At a secondhand bookstore I bought the Ultimate Guide to Lock-picking, 10th Edition, the most comprehensive tome on the subject ever written. At a home improvement store I bought a set of lock-picking tools, surprised they were available over the counter.

What better locks to hone my skill on than the three models that had kept me imprisoned? I still remember that day when I raked open the Morgan-Hill pin tumbler, which was described in the book as a nearly unpickable lock. I was in heaven. After a few weeks I was able to open all three locks on the doors in minutes.

Nothing could keep me in.

I began making Visits once more, now far smarter and more careful. I only went out late at night, when Father and Mother were asleep. I would dress in black and choose only the houses that I could approach under cover.

What I saw made little difference. Sometimes it was mundane, girls sipping soda. A grandmother knitting. Boys at a computer game. Sometimes men and women together, coupling, sweaty and lost to the world. The occasional fight.

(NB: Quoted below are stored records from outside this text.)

(** An allocator to run the model on: the lowest free address. *)
Definition first_fit (h : gmap loc object) : loc := fresh (dom h).

(** ** Vocabulary for statements about the output *)

(** The indices of the lines that satisfy [f], counted from [n]. *)
Fixpoint positions_from (n : nat) (f : line → bool) (l : list line) : list nat :=
  match l with
  | [] => []
  | x :: l' => (if f x then [n] else []) ++ positions_from (S n) f l'
  end.

Definition positions (f : line → bool) (l : list line) : list nat :=
  positions_from 0 f l.

Definition written_by (o : origin) (ln : line) : bool := bool_decide (who ln = o).
Definition reads (t : string) (ln : line) : bool := bool_decide (text ln = t).

(** Lines satisfying [P] and lines satisfying [Q] both occur in [l], and
    every [P] line comes strictly after every [Q] line. *)
Definition strictly_after (P Q : line → bool) (l : list line) : Prop :=
  positions P l ≠ [] ∧ positions Q l ≠ [] ∧
  ∀ i j, i ∈ positions P l → j ∈ positions Q l → (j < i)%nat.

(** How many lines of [l] were written by [o]. *)
Definition count_from (o : origin) (l : list line) : nat :=
  length (positions (written_by o) l).

(** How many times the object [id] was released. *)
Definition release_count (id : nat) (fs : list (nat * releaser)) : nat :=
  length (filter (λ e, e.1 = id) fs).

(** The lines the three member functions write for object [id] holding [v]. *)
Definition ctor_line (id : nat) (v : int) : line :=
  mkLine (Ctor id) ("Resource constructor. Value: " +:+ show_int v).
Definition shown_line (id : nat) (v : int) : line :=
  mkLine (Shown id) ("Value: " +:+ show_int v).
Definition dtor_line (id : nat) (v : int) : line :=
  mkLine (Dtor id) ("Resource destructor. Value: " +:+ show_int v).

Definition release_message : line := mkLine InWithout "Memory manually freed.".
Definition set_orientationHandler (v : bool) (s : State) : State :=
  Build_State (camera s) (galaxyGroup s) (particles s) (animationId s)
    (isDestroyed s) (time s) (resizeHandler s) v (visibilityHandler s)
    (resizeTimeout s) (resizeObserver s) (renderLogCounter s)
    (lastRenderLogTime s) (lastSize s) (lastDevice s) (updateSizePending s)
    (isPageVisible s) (resizeDebounceTimeout s) (orientationDebounceTimeout s)
    (observerDebounceTimeout s) (frameRequests s) (timers s) (nextFrameId s)
    (nextTimerId s) (log s).

Definition set_visibilityHandler (v : bool) (s : State) : State :=
  Build_State (camera s) (galaxyGroup s) (particles s) (animationId s)
    (isDestroyed s) (time s) (resizeHandler s) (orientationHandler s) v
    (resizeTimeout s) (resizeObserver s) (renderLogCounter s)
    (lastRenderLogTime s) (lastSize s) (lastDevice s) (updateSizePending s)
    (isPageVisible s) (resizeDebounceTimeout s) (orientationDebounceTimeout s)
    (observerDebounceTimeout s) (frameRequests s) (timers s) (nextFrameId s)
    (nextTimerId s) (log s).

Definition set_resizeTimeout (v : option nat) (s : State) : State :=
  Build_State (camera s) (galaxyGroup s) (particles s) (animationId s)
    (isDestroyed s) (time s) (resizeHandler s) (orientationHandler s)
    (visibilityHandler s) v (resizeObserver s) (renderLogCounter s)
    (lastRenderLogTime s) (lastSize s) (lastDevice s) (updateSizePending s)
    (isPageVisible s) (resizeDebounceTimeout s) (orientationDebounceTimeout s)
    (observerDebounceTimeout s) (frameRequests s) (timers s) (nextFrameId s)
    (nextTimerId s) (log s).

Definition set_resizeObserver (v : option bool) (s : State) : State :=
  Build_State (camera s) (galaxyGroup s) (particles s) (animationId s)
    (isDestroyed s) (time s) (resizeHandler s) (orientationHandler s)
    (visibilityHandler s) (resizeTimeout s) v (renderLogCounter s)
    (lastRenderLogTime s) (lastSize s) (lastDevice s) (updateSizePending s)
    (isPageVisible s) (resizeDebounceTimeout s) (orientationDebounceTimeout s)
    (observerDebounceTimeout s) (frameRequests s) (timers s) (nextFrameId s)
    (nextTimerId s) (log s).

Definition set_renderLogCounter (v : Z) (s : State) : State :=
  Build_State (camera s) (galaxyGroup s) (particles s) (animationId s)
    (isDestroyed s) (time s) (resizeHandler s) (orientationHandler s)
    (visibilityHandler s) (resizeTimeout s) (resizeObserver s) v
    (lastRenderLogTime s) (lastSize s) (lastDevice s) (updateSizePending s)
    (isPageVisible s) (resizeDebounceTimeout s) (orientationDebounceTimeout s)
    (observerDebounceTimeout s) (frameRequests s) (timers s) (nextFrameId s)
    (nextTimerId s) (log s).

Definition set_lastRenderLogTime (v : Z) (s : State) : State :=
  Build_State (camera s) (galaxyGroup s) (particles s) (animationId s)
    (isDestroyed s) (time s) (resizeHandler s) (orientationHandler s)
    (visibilityHandler s) (resizeTimeout s) (resizeObserver s)
    (renderLogCounter s) v (lastSize s) (lastDevice s) (updateSizePending s)
    (isPageVisible s) (resizeDebounceTimeout s) (orientationDebounceTimeout s)
    (observerDebounceTimeout s) (frameRequests s) (timers s) (nextFrameId s)
    (nextTimerId s) (log s).

Definition set_lastSize (v : option Size) (s : State) : State :=
  Build_State (camera s) (galaxyGroup s) (particles s) (animationId s)
    (isDestroyed s) (time s) (resizeHandler s) (orientationHandler s)
    (visibilityHandler s) (resizeTimeout s) (resizeObserver s)
    (renderLogCounter s) (lastRenderLogTime s) v (lastDevice s)
    (updateSizePending s) (isPageVisible s) (resizeDebounceTimeout s)
    (orientationDebounceTimeout s) (observerDebounceTimeout s)
    (frameRequests s) (timers s) (nextFrameId s) (nextTimerId s) (log s).

Definition set_lastDevice (v : option DeviceType) (s : State) : State :=
  Build_State (camera s) (galaxyGroup s) (particles s) (animationId s)
    (isDestroyed s) (time s) (resizeHandler s) (orientationHandler s)
    (visibilityHandler s) (resizeTimeout s) (resizeObserver s)
    (renderLogCounter s) (lastRenderLogTime s) (lastSize s) v
    (updateSizePending s) (isPageVisible s) (resizeDebounceTimeout s)
    (orientationDebounceTimeout s) (observerDebounceTimeout s)
    (frameRequests s) (timers s) (nextFrameId s) (nextTimerId s) (log s).

Definition set_updateSizePending (v : bool) (s : State) : State :=
  Build_State (camera s) (galaxyGroup s) (particles s) (animationId s)
    (isDestroyed s) (time s) (resizeHandler s) (orientationHandler s)
    (visibilityHandler s) (resizeTimeout s) (resizeObserver s)
    (renderLogCounter s) (lastRenderLogTime s) (lastSize s) (lastDevice s) v
    (isPageVisible s) (resizeDebounceTimeout s) (orientationDebounceTimeout s)
    (observerDebounceTimeout s) (frameRequests s) (timers s) (nextFrameId s)
    (nextTimerId s) (log s).

Definition set_isPageVisible (v : bool) (s : State) : State :=
  Build_State (camera s) (galaxyGroup s) (particles s) (animationId s)
    (isDestroyed s) (time s) (resizeHandler s) (orientationHandler s)
    (visibilityHandler s) (resizeTimeout s) (resizeObserver s)
    (renderLogCounter s) (lastRenderLogTime s) (lastSize s) (lastDevice s)
    (updateSizePending s) v (resizeDebounceTimeout s)
    (orientationDebounceTimeout s) (observerDebounceTimeout s)
    (frameRequests s) (timers s) (nextFrameId s) (nextTimerId s) (log s).

Definition set_resizeDebounceTimeout (v : option nat) (s : State) : State :=
  Build_State (camera s) (galaxyGroup s) (particles s) (animationId s)
    (isDestroyed s) (time s) (resizeHandler s) (orientationHandler s)
    (visibilityHandler s) (resizeTimeout s) (resizeObserver s)
    (renderLogCounter s) (lastRenderLogTime s) (lastSize s) (lastDevice s)
    (updateSizePending s) (isPageVisible s) v (orientationDebounceTimeout s)
    (observerDebounceTimeout s) (frameRequests s) (timers s) (nextFrameId s)
    (nextTimerId s) (log s).

Definition set_orientationDebounceTimeout (v : option nat) (s : State) : State :=
  Build_State (camera s) (galaxyGroup s) (particles s) (animationId s)
    (isDestroyed s) (time s) (resizeHandler s) (orientationHandler s)
    (visibilityHandler s) (resizeTimeout s) (resizeObserver s)
    (renderLogCounter s) (lastRenderLogTime s) (lastSize s) (lastDevice s)
    (updateSizePending s) (isPageVisible s) (resizeDebounceTimeout s) v
    (observerDebounceTimeout s) (frameRequests s) (timers s) (nextFrameId s)
    (nextTimerId s) (log s).
(** * Dataset post-processor: pairing, renaming and tag normalisation

    A shallow embedding of [src/post_processor.py] (class [PostProcessor])
    and the properties its specification states about it.

    Conventions of the embedding.
    - A Python [str] is a list of characters; the character type is the
      8-bit range of code points (0..255), on which [str.isspace] and
      [str.lower] are the functions defined below.
    - Path functions are those of [posixpath].
    - The file system is a finite map from paths to nodes; every call to the
      operating system is recorded in a trace next to the file system, so
      that the order of the calls can be stated.
    - A regular file holds a text (its bytes are the UTF-8 encoding of the
      text) or bytes that are not the UTF-8 encoding of any text; a file
      whose text has a character above the 8-bit range is outside the
      embedding.  Reading and writing are those of a POSIX system, where
      [os.linesep] is the line feed.
    - Diagnostic logging ([self.logger]) and the instance lock are left out. *)

From Stdlib Require Import Ascii String.
From stdpp Require Import base option list gmap strings pretty sorting.

#[local] Set Warnings "-clear-no-such-hyp,-level-tolerance".

(** ** Python strings *)

Abbreviation str := (list ascii).

(** A string literal of the source. *)
Definition lit (s : string) : str := list_ascii_of_string s.

Definition newline : ascii := "010"%char.
Definition cr : ascii := "013"%char.
Definition backslash : ascii := "\"%char.
Definition comma : ascii := ","%char.
Definition space : ascii := " "%char.
Definition underscore : ascii := "_"%char.
Definition hyphen : ascii := "-"%char.
Definition lparen : ascii := "("%char.
Definition rparen : ascii := ")"%char.
Definition dot : ascii := "."%char.
Definition slash : ascii := "/"%char.

(** [str.isspace] on one character of the 8-bit range: TAB..CR, FS..US,
    space, NEL (0x85) and NBSP (0xA0). *)
Definition isspace (c : ascii) : bool :=
  let n := nat_of_ascii c in
  ((9 <=? n) && (n <=? 13)) || ((28 <=? n) && (n <=? 32))
  || (n =? 133) || (n =? 160).

(** [str.lower] on one character of the 8-bit range: A..Z and the Latin-1
    capitals 0xC0..0xDE except the multiplication sign 0xD7. *)
Definition lower_char (c : ascii) : ascii :=
  let n := nat_of_ascii c in
  if ((65 <=? n) && (n <=? 90))
     || ((192 <=? n) && (n <=? 222) && negb (n =? 215))
  then ascii_of_nat (n + 32) else c.

Definition lower (s : str) : str := lower_char <$> s.

(** [s.split(sep)] for a one-character separator. *)
Fixpoint split (sep : ascii) (s : str) : list str :=
  match s with
  | [] => [[]]
  | c :: s' =>
      if decide (c = sep) then [] :: split sep s'
      else match split sep s' with
           | [] => [[c]]
           | w :: ws => (c :: w) :: ws
           end
  end.

(** [sep.join(l)]. *)
Fixpoint join (sep : str) (l : list str) : str :=
  match l with
  | [] => []
  | x :: l' =>
      match l' with
      | [] => x
      | _ :: _ => x ++ sep ++ join sep l'
      end
  end.

Fixpoint lstrip (s : str) : str :=
  match s with
  | [] => []
  | c :: s' => if isspace c then lstrip s' else s
  end.

Definition rstrip (s : str) : str := reverse (lstrip (reverse s)).

(** [s.strip()]. *)
Definition strip (s : str) : str := rstrip (lstrip s).

(** [s.replace(old, new)] for one-character [old] and [new]. *)
Definition str_replace (old new : ascii) (s : str) : str :=
  (λ c, if decide (c = old) then new else c) <$> s.

(** [s.endswith(suffix)] and [s.startswith(prefix)]. *)
Definition endswith (s suffix : str) : bool :=
  bool_decide (drop (length s - length suffix) s = suffix).

Definition startswith (s pre : str) : bool :=
  bool_decide (take (length pre) s = pre).
Lemma index_step (es : list Input.Event) (e : Input.Event) :
  let s := RingNav.run itemCount o es RingNav.mounted in
  RingNav.index (RingNav.step itemCount o e s)
  = match e with
    | Input.KeyEvent _ input key =>
        match Keys.meaning input key with
        | Keys.Act Input.Left =>
            Nav.move itemCount (RingNav.wrap o) (-1) (RingNav.index s)
        | Keys.Act Input.Right =>
            Nav.move itemCount (RingNav.wrap o) 1 (RingNav.index s)
        | _ => RingNav.index s
        end
    | Input.Tick _ => RingNav.index s
    end.
Proof.
  intros s.
  set (hs := RingNav.handlers o).
  assert (Hwf : Input.wellFormed (RingNav.input s)).
  { unfold s. rewrite run_input.
    apply (run_wf hs es Input.mounted mounted_wf). }
  assert (Hadv : forall now, exists x,
            Input.outputs (Input.advance hs now (RingNav.input s))
              = Input.outputs (RingNav.input s) ++ x
            /\ forall i, fold_left (fun i out => RingNav.react itemCount o out i)
                                   x i = i).
  { intros now.
    destruct (advance_wf hs now (RingNav.input s) Hwf) as (_ & [E | E]).
    - exists []. rewrite E, app_nil_r. split; [reflexivity | reflexivity].
    - eexists. split; [exact E |]. intros i. apply react_gesture. }
  destruct e as [now input key | now].
  - destruct (Hadv now) as (x & Hx & Hid).
    destruct (advance_wf hs now (RingNav.input s) Hwf) as (Hwa & _).
    assert (Hkey : exists y,
      Input.outputs (Input.step hs (Input.KeyEvent now input key)
                                (RingNav.input s))
        = Input.outputs (RingNav.input s) ++ x ++ y
      /\ forall i, fold_left (fun i out => RingNav.react itemCount o out i) y i
                   = match Keys.meaning input key with
                     | Keys.Act a => turn a i
                     | _ => i
                     end).
    { cbn [Input.step]. rewrite onInput_meaning.
      destruct (Keys.meaning input key) as [a | | |] eqn:Hm.
      - exists (Input.Dispatched a :: Input.calls hs a).
        rewrite dispatch_outputs, Hx, <- app_assoc.
        split; [reflexivity | intros i; apply react_gesture].
      - destruct (Input.onEscape hs).
        + exists (Input.Dispatched Input.Escape :: Input.calls hs Input.Escape).
          rewrite dispatch_outputs, Hx, <- app_assoc.
          split; [reflexivity | intros i; apply react_gesture].
        + exists [Input.Exited]. cbn [Input.emit Input.outputs].
          rewrite Hx, <- app_assoc. split; reflexivity.
      - destruct ((now - Input.lastPressRef (Input.advance hs now (RingNav.input s))
                   <? Input.DOUBLE_PRESS_WINDOW)
                  && Input.pendingPressRef (Input.advance hs now (RingNav.input s)))
          eqn:Hc.
        + destruct (onActivate_double hs now _ Hwa Hc) as (_ & _ & _ & _ & Ho).
          exists (Input.Dispatched Input.DoublePress
                  :: Input.calls hs Input.DoublePress).
          rewrite Ho, Hx, <- app_assoc.
          split; [reflexivity | intros i; apply react_gesture].
        + destruct (onActivate_single hs now _ Hwa Hc) as (_ & _ & Ho).
          exists []. rewrite Ho, Hx, app_nil_r. split; reflexivity.
      - exists []. rewrite Hx, app_nil_r. split; reflexivity. }
    destruct Hkey as (y & Hy & Hturn).
    rewrite (step_fresh _ s (x ++ y) Hy), react_app, Hid, Hturn.
    destruct (Keys.meaning input key) as [[] | | |]; reflexivity.
  - destruct (Hadv now) as (x & Hx & Hid).
    rewrite (step_fresh (Input.Tick now) s x Hx). apply Hid.
Qed.

(** X9.  In [useRingNav] the index moves on the left and right keys only:
    a left key ([h] or the left arrow) applies [move(-1)], a right key
    ([l] or the right arrow) applies [move(1)], at once and whatever press
    is pending; every other key, and every timer that runs, leaves the index
    as it is. *)
Theorem ringNav_index_step (es : list Input.Event) (e : Input.Event) :
  let s := RingNav.run itemCount o es RingNav.mounted in
  RingNav.index (RingNav.step itemCount o e s)
  = match e with
    | Input.KeyEvent _ input key =>
        match Keys.meaning input key with
        | Keys.Act Input.Left =>
            Nav.move itemCount (RingNav.wrap o) (-1) (RingNav.index s)
        | Keys.Act Input.Right =>
            Nav.move itemCount (RingNav.wrap o) 1 (RingNav.index s)
        | _ => RingNav.index s
        end
    | Input.Tick _ => RingNav.index s
    end.
Proof. exact (index_step es e). Qed.
(** C5.  [__init__] never reads its [decimals] argument (it assigns [None]
    to the attribute), so the argument cannot change what a call returns or
    raises.  As shipped the call of the claim raises [NameError].  With [np]
    bound to numpy it returns an object whose [decimals] is [None] and whose
    fenceposts are not rounded: built from [2.71828] and [3.14159] with
    [decimals=2], the posts are [2.71828] and [3.14159]; they become [2.72]
    and [3.14] only after [set_decimals(2)] and [recalc()]. *)
Theorem init_discards_decimals (float_str : Q -> string) :
  (forall np inputs palette mode dec,
     __init__ float_str np inputs palette mode dec
     = __init__ float_str np inputs palette mode None)
  /\ __init__ float_str Unbound
       [Real (271828 # 100000); Real (314159 # 100000)]
       ["#000000"%string] true (Some 2)
     = Raise NameError
  /\ exists self self',
       __init__ float_str Numpy
         [Real (271828 # 100000); Real (314159 # 100000)]
         ["#000000"%string] true (Some 2) = Ok self
       /\ decimals self = None
       /\ posts_equal (fenceposts self)
            [271828 # 100000; 314159 # 100000]%Q
       /\ ~ posts_equal (fenceposts self) [272 # 100; 314 # 100]%Q
       /\ recalc float_str (set_decimals self (Some 2)) true = Ok self'
       /\ posts_equal (fenceposts self') [272 # 100; 314 # 100]%Q.
Proof.
  split; [reflexivity|]. split; [reflexivity|].
  eexists _, _. split; [vm_compute; reflexivity|]. split; [reflexivity|].
  split; [|split; [|split; [vm_compute; reflexivity|]]].
  - by repeat constructor.
  - intros H. inversion H as [|? ? ? ? Hhd _]; subst. discriminate Hhd.
  - by repeat constructor.
Qed.

(** ** Colours and counts *)

Definition sum_counts (l : list Z) : Z := foldr Z.add 0 l.

Lemma sum_counts_add {A : Type} (f g : A -> Z) (l : list A) :
  sum_counts (map (fun b => f b + g b) l)
  = sum_counts (map f l) + sum_counts (map g l).
Proof. induction l as [|a l IH]; simpl; lia. Qed.

Lemma sum_counts_indicator (b0 a n : nat) :
  sum_counts (map (fun b => if Nat.eqb b0 b then 1 else 0) (seq a n))
  = if decide (a <= b0 < a + n)%nat then 1 else 0.
Proof.
  revert a. induction n as [|n IH]; intros a; simpl.
  - case_decide; [lia | done].
  - rewrite IH. destruct (Nat.eqb_spec b0 a); repeat case_decide; lia.
Qed.

Lemma sum_count_bin (posts : list Q) (P : nat) (qs : list Q) :
  (1 <= P)%nat ->
  sum_counts (map (fun b => count_bin posts P b qs) (seq 0 P))
  = Z.of_nat (length qs).
Proof.
  intros HP. induction qs as [|q qs IH].
  - simpl. induction (seq 0 P) as [|a l IHl]; simpl; lia.
  - cbn [count_bin].
    rewrite (sum_counts_add
               (fun b => if Nat.eqb (bin_of posts P q) b then 1 else 0)).
    rewrite IH, sum_counts_indicator.
    pose proof (bin_of_lt posts P q HP).
    case_decide; [simpl length; lia | lia].
Qed.

Lemma color_lookup (self : Colorbin) (q : Q) :
  colors_in self <> [] ->
  colors_in self !! bin_of (fenceposts self) (length (colors_in self)) q
  = Some (color_of self q).
Proof.
  intros Hpal. unfold color_of.
  assert (HP : (1 <= length (colors_in self))%nat).
  { destruct (colors_in self); [done | simpl; lia]. }
  pose proof (bin_of_lt (fenceposts self) (length (colors_in self)) q HP).
  destruct (nth_lookup_or_length (colors_in self)
              (bin_of (fenceposts self) (length (colors_in self)) q)
              EmptyString) as [H'|H']; [done | lia].
Qed.

(** C3.  For a palette that is not empty, [_calc_colors] gives [colors_out]
    one entry for each quantity the object holds, in their order: entry [k]
    is the palette colour of the bin of quantity [k]; every entry is a
    colour of the palette, and [bin_counts] sums to the number of
    quantities.  With [np] bound to numpy, the quantities a new object holds
    are the inputs that are not NaN, in the input order, and the same holds
    of the new object. *)
Theorem colors_out_aligned_with_quantities (float_str : Q -> string)
    (palette : list string) :
  let P := length palette in
  palette <> [] ->
  (forall self,
     colors_in self = palette -> (P <= length (fenceposts self))%nat ->
     exists self',
       _calc_colors self = Ok self'
       /\ quantities self' = quantities self
       /\ colors_in self' = palette
       /\ length (colors_out self') = length (quantities self)
       /\ (forall k q, quantities self !! k = Some q ->
             exists c,
               colors_out self' !! k = Some c
               /\ palette !! bin_of (fenceposts self) P q = Some c)
       /\ Forall (fun c => c ∈ palette) (colors_out self')
       /\ sum_counts (bin_counts self')
          = Z.of_nat (length (quantities self)))
  /\ (forall inputs mode dec,
        drop_nan inputs <> [] ->
        exists self,
          __init__ float_str Numpy inputs palette mode dec = Ok self
          /\ quantities self = drop_nan inputs
          /\ colors_in self = palette
          /\ length (colors_out self) = length (drop_nan inputs)
          /\ (forall k q, drop_nan inputs !! k = Some q ->
                exists c,
                  colors_out self !! k = Some c
                  /\ palette !! bin_of (fenceposts self) P q = Some c)
          /\ Forall (fun c => c ∈ palette) (colors_out self)
          /\ sum_counts (bin_counts self)
             = Z.of_nat (length (drop_nan inputs))).
Proof.
  intros P Hpal.
  assert (HP : (1 <= P)%nat).
  { subst P. destruct palette; [done | simpl; lia]. }
  split.
  - intros self Hin Hposts.
    assert (Hpal' : colors_in self <> []) by (by rewrite Hin).
    eexists. split; [apply calc_colors_Ok; by rewrite Hin|].
    cbn [quantities colors_in colors_out bin_counts with_colors].
    split; [done|]. split; [done|]. split; [by rewrite length_map|].
    split; [|split].
    + intros k q Hk. exists (color_of self q).
      split; [by rewrite list_lookup_fmap, Hk|].
      subst P. rewrite <- Hin. by apply color_lookup.
    + apply Forall_forall. intros c Hc.
      apply list_elem_of_fmap in Hc as (q & -> & _). rewrite <- Hin.
      eapply list_elem_of_lookup_2. by apply color_lookup.
    + rewrite Hin. by apply sum_count_bin.
  - intros inputs mode dec Hqs.
    destruct (init_numpy_Ok float_str inputs palette mode dec Hqs Hpal)
      as (self0 & self & Hinit & Hq0 & Hc0 & _ & _ & _ & _ & _ & Hrc).
    assert (Hpal0 : colors_in self0 <> []) by (by rewrite Hc0).
    eexists. split; [exact Hinit|].
    cbn [quantities colors_in fenceposts colors_out bin_counts
         with_complements].
    split; [by rewrite (rc_quantities _ _ Hrc)|].
    split; [by rewrite (rc_colors_in _ _ Hrc)|].
    split; [by rewrite (rc_colors_out _ _ Hrc), length_map, Hq0|].
    split; [|split].
    + intros k q Hk. rewrite <- Hq0 in Hk.
      destruct (rc_color_lookup self0 self k q Hpal0 Hrc Hk)
        as (c & Hc & Hp).
      exists c. split; [done|]. subst P. by rewrite <- Hc0.
    + apply Forall_lookup. intros k c Hc.
      assert (Hlt : (k < length (quantities self0))%nat).
      { apply lookup_lt_Some in Hc.
        by rewrite (rc_colors_out _ _ Hrc), length_map in Hc. }
      destruct (lookup_lt_is_Some_2 _ _ Hlt) as [q Hq].
      destruct (rc_color_lookup self0 self k q Hpal0 Hrc Hq)
        as (c' & Hc' & Hp).
      assert (c' = c) as -> by congruence.
      rewrite <- Hc0. by eapply list_elem_of_lookup_2.
    + rewrite (rc_bin_counts _ _ Hrc), <- Hq0. apply sum_count_bin.
      by rewrite Hc0.
Qed.

Lemma colors_out_aligned_with_quantities_witness :
  let palette := ["#111111"; "#777777"; "#eeeeee"]%string in
  let inputs := [Real 4; NaN; Real 1; Real (7 # 2); NaN; Real 9] in
  let P := length palette in
  palette <> []
  /\ (exists self',
        _calc_colors
          (mkColorbin [4; 1; 7 # 2; 9]%Q palette true 1 9 5 None
             [1; 11 # 3; 19 # 3; 9]%Q [] [] [] [] None) = Ok self'
        /\ colors_out self'
           = ["#777777"; "#111111"; "#111111"; "#eeeeee"]%string)
  /\ exists self,
       __init__ (fun _ => EmptyString) Numpy inputs palette true None
       = Ok self
       /\ quantities self = drop_nan inputs
       /\ colors_in self = palette
       /\ length (colors_out self) = length (drop_nan inputs)
       /\ (forall k q, drop_nan inputs !! k = Some q ->
             exists c,
               colors_out self !! k = Some c
               /\ palette !! bin_of (fenceposts self) P q = Some c)
       /\ Forall (fun c => c ∈ palette) (colors_out self)
       /\ sum_counts (bin_counts self)
          = Z.of_nat (length (drop_nan inputs)).
Proof.
  split; [discriminate|]. split.
  - eexists. split; [vm_compute; reflexivity | reflexivity].
  - apply (colors_out_aligned_with_quantities (fun _ => EmptyString)
             ["#111111"; "#777777"; "#eeeeee"]%string);
      discriminate.
Defined.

Sometimes I did more than spy. One night I left a condom in the backseat of the car owned by the wife of the lawyer who had been responsible for the imprisonment. Let the couple make sense of that but whatever happened I think it didn’t end well for either of them.

Consequences...

Other people who had crossed me would get a Visit too. I’d leave knives outside their doors. A doll in their window. Once I painted a swastika on the right rear fender of a Mercedes owned by a man who’d yelled at me about something. The man would probably get all the way to work before he’d begin to wonder about the staring.

Those Visits were about justice. The others? They just made me feel good.

Then, finally, I was away to college, a good one, given my father’s money, and into the real world.

I made half-hearted attempts to get well. All I wanted was meds, to get the peeping under control. I’d tell the doctors a variation of a story, substituting an addiction to video games for peeping but describing in detail my imprisonment, which raised a shrink eyebrow or two.